The same reimbursements would also apply if you fell victim to an illness that wasn’t serious enough to require an air ambulance flight but still forced you to cut your trip short and come home.
Most travel insurance policies now include acts of terrorism as a reason to cancel or interrupt an international trip, though before you buy this protection, be sure you know how it works.
If the U.S. State Department issues a travel advisory recommending that Americans avoid a certain country, many travel insurance policies will pay for cancellation fees if you want to cancel your vacation or cover the cost of a ticket home if it cuts your vacation short.
Other travel insurers focus on the city instead of the country. These types of policies will reimburse you if you cancel or cut short a trip due to an act of terrorism at your destination either while you are there or within 30 days of your scheduled arrival.
If the U.S. State Department issues a travel advisory recommending that Americans avoid a certain country, many travel policies will pay for cancellation fees if you want to cancel your vacation or cover the cost of a ticket home if it cuts your vacation short.
Neither of these options is substantially better than the other, but they are different, so you do need to know when you’ll be covered by your travel insurance policy, as well as when you won’t.
Speaking of not being covered, if a policy you are considering says that it covers acts of terrorism but then has a huge laundry list of exceptions, you might want to look elsewhere, says McGinnity of Travel Guard.
“Some policies have one line describing the coverage and then two paragraphs of exclusions — you’re covered unless there is an event with more than 5,000 people in the same city, unless the attack involves a chemical, nuclear, or biological weapon, and so on,” says McGinnity. “If you have to say, ‘All right, when am I covered?’ then how much protection are you really getting?”
Many travel insurers also offer a host of other helpful services through their emergency contact numbers. Often a travel insurer can help you replace lost travel documents and passports, provide translation services, and assist in money transfers. “Always be sure the insurer you choose has solid availability in customer service,” notes Jeewanjee.

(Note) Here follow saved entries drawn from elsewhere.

(* ===== verification/SkipListAny.v ===== *)
(** * The skip list with arbitrary keys

    The loader inserts whatever scores a dump holds, NaN included, so the keys of
    a list need not be ordered.  The links stay sound all the same: a search
    passes no node that fails its test on any level, hence the nodes in which it
    ends on the different levels surround one position.  Insertion therefore never
    follows a bad link, and the destructor frees every node once. *)

From S2P Require Import Prelude Bytes Double SkipList SkipListInv SkipListInsert SkipListDelete SkipListProofs SkipListQueries.
Local Open Scope Z_scope.

(** Links are sound; nothing is known of the keys. *)
Definition solid (sl : SkipList) (n : Z) : Prop := exists ls hs ks, shape (fun _ => True) sl ls hs ks /\ zlen ks = n.

Section search_any.
Context {G : list key -> Prop} (sl : SkipList) (ls : list loc) (hs : list nat) (ks : list key).
Context (R : shape G sl ls hs ks) (t : double -> bytes -> bool).

(** A walk at level [i] or below does not pass the position [B]. *)
Definition fence (i B : nat) : Prop :=
  B = length ls \/
  (exists q k h, B = S q /\ ks !! q = Some k /\ t k.1 k.2 = false /\ hs !! B = Some h /\ (i < h)%nat).

Lemma next_before_fence i B p q : fence i B -> (p < B)%nat -> is_next hs p i q -> (q <= B)%nat.
Proof.
  intros HB Hp Hn. pose proof (next_bound sl ls hs ks R _ _ _ Hn) as Hq.
  destruct HB as [->|(q' & k & h & -> & _ & _ & Hh & Hi)]; [lia|].
  destruct Hn as (_ & _ & Hbet). destruct (decide (q <= S q')%nat); [done|]. specialize (Hbet (S q') h ltac:(lia) Hh). lia.
Qed.

Lemma walk_any fuel i p x h B :
  ls !! p = Some x -> hs !! p = Some h -> (i < h)%nat -> (p < B <= length ls)%nat -> fence i B ->
  (length ls - p <= fuel)%nat ->
  exists pr y B', walk fuel (heap sl) t i x (Z.of_nat p) = Some (y, Z.of_nat pr) /\ ls !! pr = Some y /\
    (p <= pr < B')%nat /\ (B' <= B)%nat /\ fence i B' /\ (forall K, (pr <= K < B')%nat -> is_pred hs i K pr).
Proof.
  revert p x h. induction fuel as [|f IH]; intros p x h Hx Hh Hi HpB HB Hf; [lia|]. cbn [walk].
  assert (Hpred : forall B', (forall r hr, (p < r < B')%nat -> hs !! r = Some hr -> (hr <= i)%nat) ->
    forall K, (p <= K < B')%nat -> is_pred hs i K p).
  { intros B' Hno K HK. split; [lia|]. split; [by exists h|]. intros r hr Hr. apply Hno. lia. }
  destruct (rep_links _ _ _ _ R p x h i Hx Hh Hi) as [(q & l' & Hn & Hl' & -> & ->)|(Hno & -> & _)]; simpl.
  - pose proof Hn as (Hpq & (hq & Ehq & Hhq) & Hbet). destruct q as [|q]; [lia|].
    pose proof (lookup_lt_Some _ _ _ Hl') as Hlt. pose proof (rep_len_ks _ _ _ _ R) as Hlk.
    destruct (lookup_lt_is_Some_2 ks q ltac:(lia)) as [k Hk].
    rewrite (rep_keys _ _ _ _ R _ _ Hl'), Hk. simpl.
    pose proof (next_before_fence i B p (S q) HB ltac:(lia) Hn) as HqB. destruct (t k.1 k.2) eqn:Et.
    + rewrite u64_small by (pose proof (pos_small sl ls hs ks R (S q) ltac:(lia)); lia).
      replace (Z.of_nat p + Z.of_nat (S q - p)) with (Z.of_nat (S q)) by lia.
      assert (S q < B)%nat.
      { destruct HB as [->|(q' & k' & h' & -> & Hk' & Ht' & _)]; [done|].
        destruct (decide (q = q')) as [->|]; [congruence|lia]. }
      destruct (IH (S q) l' hq Hl' Ehq Hhq ltac:(lia) HB ltac:(lia)) as (pr & y & B' & E & Hy & Hpr & HB' & Hf' & Hp').
      exists pr, y, B'. split_and!; try done; lia.
    + exists p, x, (S q). split_and!; try done; try lia; [|by apply Hpred]. right. by exists q, k, hq.
  - exists p, x, B. split_and!; try done; try lia. apply Hpred. intros r hr Hr. apply Hno. lia.
Qed.

Lemma fence_below i j B : fence i B -> (j <= i)%nat -> fence j B.
Proof. intros [->|(q & k & h & ? & ? & ? & ? & ?)] Hj; [by left|]. right. exists q, k, h. split_and!; try done. lia. Qed.

Lemma descend_any fuel i p x h B :
  ls !! p = Some x -> hs !! p = Some h -> (i <= h)%nat -> (p < B <= length ls)%nat -> fence i B ->
  (length ls <= fuel)%nat ->
  exists K y upd, descend fuel (heap sl) t i x (Z.of_nat p) = Some (y, upd) /\ upd_ok ls hs K i upd /\
    ls !! K = Some y /\ (p <= K < B)%nat.
Proof.
  revert p x h B. induction i as [|i IH]; intros p x h B Hx Hh Hi HpB HB Hf; simpl.
  { exists p, x, []. split_and!; try done. lia. }
  destruct (walk_any fuel i p x h B) as (pr & y & B' & -> & Hy & Hpr & HB' & Hf' & Hp);
    [done|done|lia|lia|by eapply fence_below; [exact HB|lia]|lia|].
  simpl. destruct (Hp pr ltac:(lia)) as (_ & (hp & Ehp & Hhp) & _).
  destruct (IH pr y hp B') as (K & z & upd & -> & [Hlen Hupd] & Hz & HK); try done; [lia|lia|].
  simpl. exists K, z, (upd ++ [(y, Z.of_nat pr)]). split_and!; [done|split|done|lia|lia].
  - rewrite length_app. simpl. lia.
  - intros j u r. rewrite lookup_app. destruct (upd !! j) as [[u' r']|] eqn:E.
    + intros [= <- <-]. by apply Hupd.
    + apply lookup_ge_None in E. intros Hj.
      assert (j = i) as -> by (apply lookup_lt_Some in Hj; simpl in Hj; lia).
      rewrite Hlen, Nat.sub_diag in Hj. simpl in Hj. simplify_eq. exists pr. split_and!; [done|done|]. apply Hp. lia.
Qed.

(** Any search ends around one position. *)
Lemma search_any :
  exists K y upd, descend (walk_fuel sl) (heap sl) t (level_ sl) (header_ sl) 0 = Some (y, upd) /\
    upd_ok ls hs K (level_ sl) upd /\ ls !! K = Some y /\ (K <= length ks)%nat.
Proof.
  pose proof (rep_len_ks _ _ _ _ R) as Hlk. pose proof (rep_level _ _ _ _ R) as Hlv.
  destruct (descend_any (walk_fuel sl) (level_ sl) 0 (header_ sl) kMaxLevel (length ls)) as (K & y & upd & E & Hu & Hy & HK);
    [apply (rep_header _ _ _ _ R)|apply (rep_header_height _ _ _ _ R)|lia|lia|by left| |].
  - unfold walk_fuel. rewrite (rep_size _ _ _ _ R). lia.
  - exists K, y, upd. split_and!; try done. lia.
Qed.
End search_any.

(** ** Insertion *)

Lemma empty_solid : solid empty_list 0.
Proof. exists [0%nat], [kMaxLevel], []. split; [|done]. by apply empty_list_shape. Qed.

Lemma Insert_solid rnd sl n s m :
  solid sl n -> n + 1 < U64 - 1 ->
  exists b sl' n', Insert rnd sl s m = Some (b, sl') /\ solid sl' n' /\ n <= n' <= n + 1.
Proof.
  intros (ls & hs & ks & R & <-) Hroom. unfold Insert.
  destruct (search_any sl ls hs ks R (fun s' m' => KeyLess s' m' s m)) as (K & y & upd & -> & Hu & Hy & HK). simpl.
  assert (exists sl', insert_node sl upd (RandomLevel rnd) s m = Some sl' /\ solid sl' (zlen ks + 1)) as (sl' & Ei & Hs').
  { destruct (insert_node_rep (G' := fun _ => True) sl ls hs ks R (s, m) K HK I Hroom upd (RandomLevel rnd) Hu
      (RandomLevel_bounds rnd)) as (sl' & E & R'). exists sl'. split; [done|]. do 3 eexists. split; [done|].
    unfold zlen. rewrite ins_at_length by done. lia. }
  destruct (after_pos sl ls hs ks R K y Hy) as [(l & x & Hl & Hx & -> & Hg)|[Hx ->]]; simpl.
  - rewrite Hg. simpl. destruct (KeyEqual x.1 x.2 s m) eqn:E.
    + apply andb_true_iff in E as [_ E%bool_decide_eq_true].
      destruct (set_score_shape (G' := fun _ => True) sl ls hs ks K l x (s, m) R Hl Hx E I) as (h & E' & R').
      cbn [fst] in E'. rewrite E'. simpl. do 3 eexists. split; [done|]. split; [by do 3 eexists|].
      unfold zlen. rewrite length_insert. lia.
    + rewrite Ei. simpl. do 3 eexists. split; [done|]. split; [done|lia].
  - rewrite Ei. simpl. do 3 eexists. split; [done|]. split; [done|lia].
Qed.

(** ** Destruction *)

Section destroy.
Context {G : list key -> Prop} (sl : SkipList) (ls : list loc) (hs : list nat) (ks : list key).
Context (R : shape G sl ls hs ks).

(** What is left when the first [p] nodes after the header are gone. *)
Definition left_after (p : nat) (h : nheap) : Prop :=
  forall l, h !! l = if decide (l = header_ sl \/ l ∈ drop (S p) ls) then heap sl !! l else None.

Lemma free_step p h l : left_after p h -> ls !! S p = Some l -> left_after (S p) (delete l h).
Proof.
  intros H Hl x. pose proof (rep_nodup _ _ _ _ R) as Hnd.
  pose proof (rep_header _ _ _ _ R) as Hh. destruct (decide (x = l)) as [->|Hx].
  - rewrite lookup_delete_eq, decide_False; [done|]. intros [->|Hin].
    + by pose proof (NoDup_lookup _ _ _ _ Hnd Hh Hl).
    + apply list_elem_of_lookup in Hin as [i Hi]. rewrite lookup_drop in Hi.
      pose proof (NoDup_lookup _ _ _ _ Hnd Hl Hi). lia.
  - rewrite lookup_delete_ne, H by done. apply decide_ext. rewrite (drop_S ls l (S p) Hl), elem_of_cons. naive_solver.
Qed.

Lemma free_from_frees fuel p h :
  left_after p h -> (length ls <= S p + fuel)%nat -> (p < length ls)%nat ->
  exists p' h', free_from fuel h (ls !! S p) = Some h' /\ left_after p' h' /\ ls !! S p' = None.
Proof.
  revert p h. induction fuel as [|f IH]; intros p h H Hf Hp; destruct (ls !! S p) as [l|] eqn:El;
    try (exists p, h; by split_and!); cbn [free_from].
  { apply lookup_lt_Some in El. lia. }
  assert (get_forward h l 0 = Some (ls !! S (S p))) as ->.
  { rewrite <- (level0_next sl ls hs ks (S p) l R El). unfold get_forward. rewrite (H l), decide_True; [done|].
    right. rewrite (drop_S ls l (S p) El). by left. }
  simpl. apply IH; [by apply free_step|lia|]. by apply lookup_lt_Some in El.
Qed.

Lemma Destroy_frees : Destroy sl = Some ∅.
Proof.
  pose proof (rep_header _ _ _ _ R) as Hh. unfold Destroy. rewrite (level0_next sl ls hs ks 0 _ R Hh). simpl.
  assert (left_after 0 (heap sl)) as H0.
  { intros l. case_decide as Hd; [done|]. apply not_elem_of_dom. rewrite (rep_dom _ _ _ _ R). intros Hl. apply Hd.
    destruct ls as [|l0 ls0]; [done|]. simpl in Hh. simplify_eq. apply elem_of_cons in Hl as [->|Hl]; [by left|by right]. }
  destruct (free_from_frees (walk_fuel sl) 0 (heap sl) H0) as (p & h & -> & H & Hp).
  - unfold walk_fuel. rewrite (rep_size _ _ _ _ R). lia.
  - rewrite (rep_len_ks _ _ _ _ R). lia.
  - apply lookup_ge_None in Hp. unfold left_after in H. rewrite drop_ge in H by lia. simpl.
    assert (is_Some (heap sl !! header_ sl)) as [n Hn].
    { apply elem_of_dom. apply (rep_dom _ _ _ _ R). by eapply list_elem_of_lookup_2. }
    rewrite (H (header_ sl)), decide_True, Hn by (by left). simpl. f_equal. apply map_eq. intros l. rewrite lookup_empty.
    destruct (decide (l = header_ sl)) as [->|Hl]; [apply lookup_delete_eq|].
    rewrite lookup_delete_ne, H, decide_False; [done| |done]. intros [->|Hin]; [done|by apply not_elem_of_nil in Hin].
Qed.
End destroy.

Lemma wf_solid sl ks : wf sl ks -> solid sl (zlen ks).
Proof. intros (ls & hs & R). exists ls, hs, ks. split; [|done]. destruct R. by split. Qed.

Lemma solid_destroy sl n : solid sl n -> Destroy sl = Some ∅.
Proof. intros (ls & hs & ks & R & _). by eapply Destroy_frees. Qed.

(** C17: A skip list frees every node once.  For a list with sound links, whatever
    its keys, the destructor reads no node after it was freed and leaves an empty
    heap; so it does after any insertion, NaN scores included, and after a move
    assignment, which frees the old nodes and leaves two lists that can be
    destroyed in turn. *)
Theorem destructor_frees_all sl n :
  solid sl n -> n + 1 < U64 - 1 ->
  Destroy sl = Some ∅ /\
  (forall rnd s m, exists b sl', Insert rnd sl s m = Some (b, sl') /\ Destroy sl' = Some ∅) /\
  (forall old k, solid old k -> exists other, MoveAssign old sl = Some (sl, other) /\ Destroy other = Some ∅).
Proof.
  intros H Hn. split_and!; [by eapply solid_destroy| |].
  - intros rnd s m. destruct (Insert_solid rnd sl n s m H Hn) as (b & sl' & n' & E & H' & _).
    exists b, sl'. split; [done|]. by eapply solid_destroy.
  - intros old k Hold. unfold MoveAssign. rewrite (solid_destroy old k Hold). exists empty_list. split; [done|].
    eapply solid_destroy, empty_solid.
Qed.

Lemma destructor_frees_all_witness :
  exists b sl', Insert (fun _ => 0) empty_list S754_nan (lit "m") = Some (b, sl') /\ Destroy sl' = Some ∅.
Proof.
  destruct (destructor_frees_all empty_list 0) as (_ & H & _).
  - exact empty_solid.
  - by vm_compute.
  - exact (H (fun _ => 0) S754_nan (lit "m")).
Defined.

He also notes the importance of not adding coverage that you don’t need. Most travel insurance policies, for example, will bundle in coverage for lost or delayed luggage. Lost or stolen luggage, however, is often covered under general home insurance policies or paid for by the airline itself. It’s common knowledge within the industry, in fact, that the lost and delayed luggage portions of travel insurance are among the least used. On the other hand, if you’re bringing along especially expensive items with you, then having additional coverage as part of your travel insurance policy may be desired.
Most travel insurance policies are comprehensive, automatically including coverage that might be redundant, for convenience and simplicity, says McGinnity. You have one phone number to call regardless of the type of trouble you encounter on your international trip, and it often comes as a bargain. “If you try to purchase each type of coverage separately, you’ll find that the whole is a lot less expensive than the sum of the parts,” adds McGinnity.
When asked about his own practices, Jeewanjee himself makes it clear that he always buys a travel insurance policy when traveling outside the US. “I wouldn’t recommend them, much less sell them, if I didn’t know how valuable travel plans can be,” he explains.
Remember that, as with any insurance policy, it’s important to shop around and get the plan that best fits your needs. Some agencies will now even allow you to assemble a plan with them that has just the coverage you want, often for much less than a standard comprehensive plan. This level of customization is especially suited to online purchasing, which is bringing a new level of accessibility to travel insurance.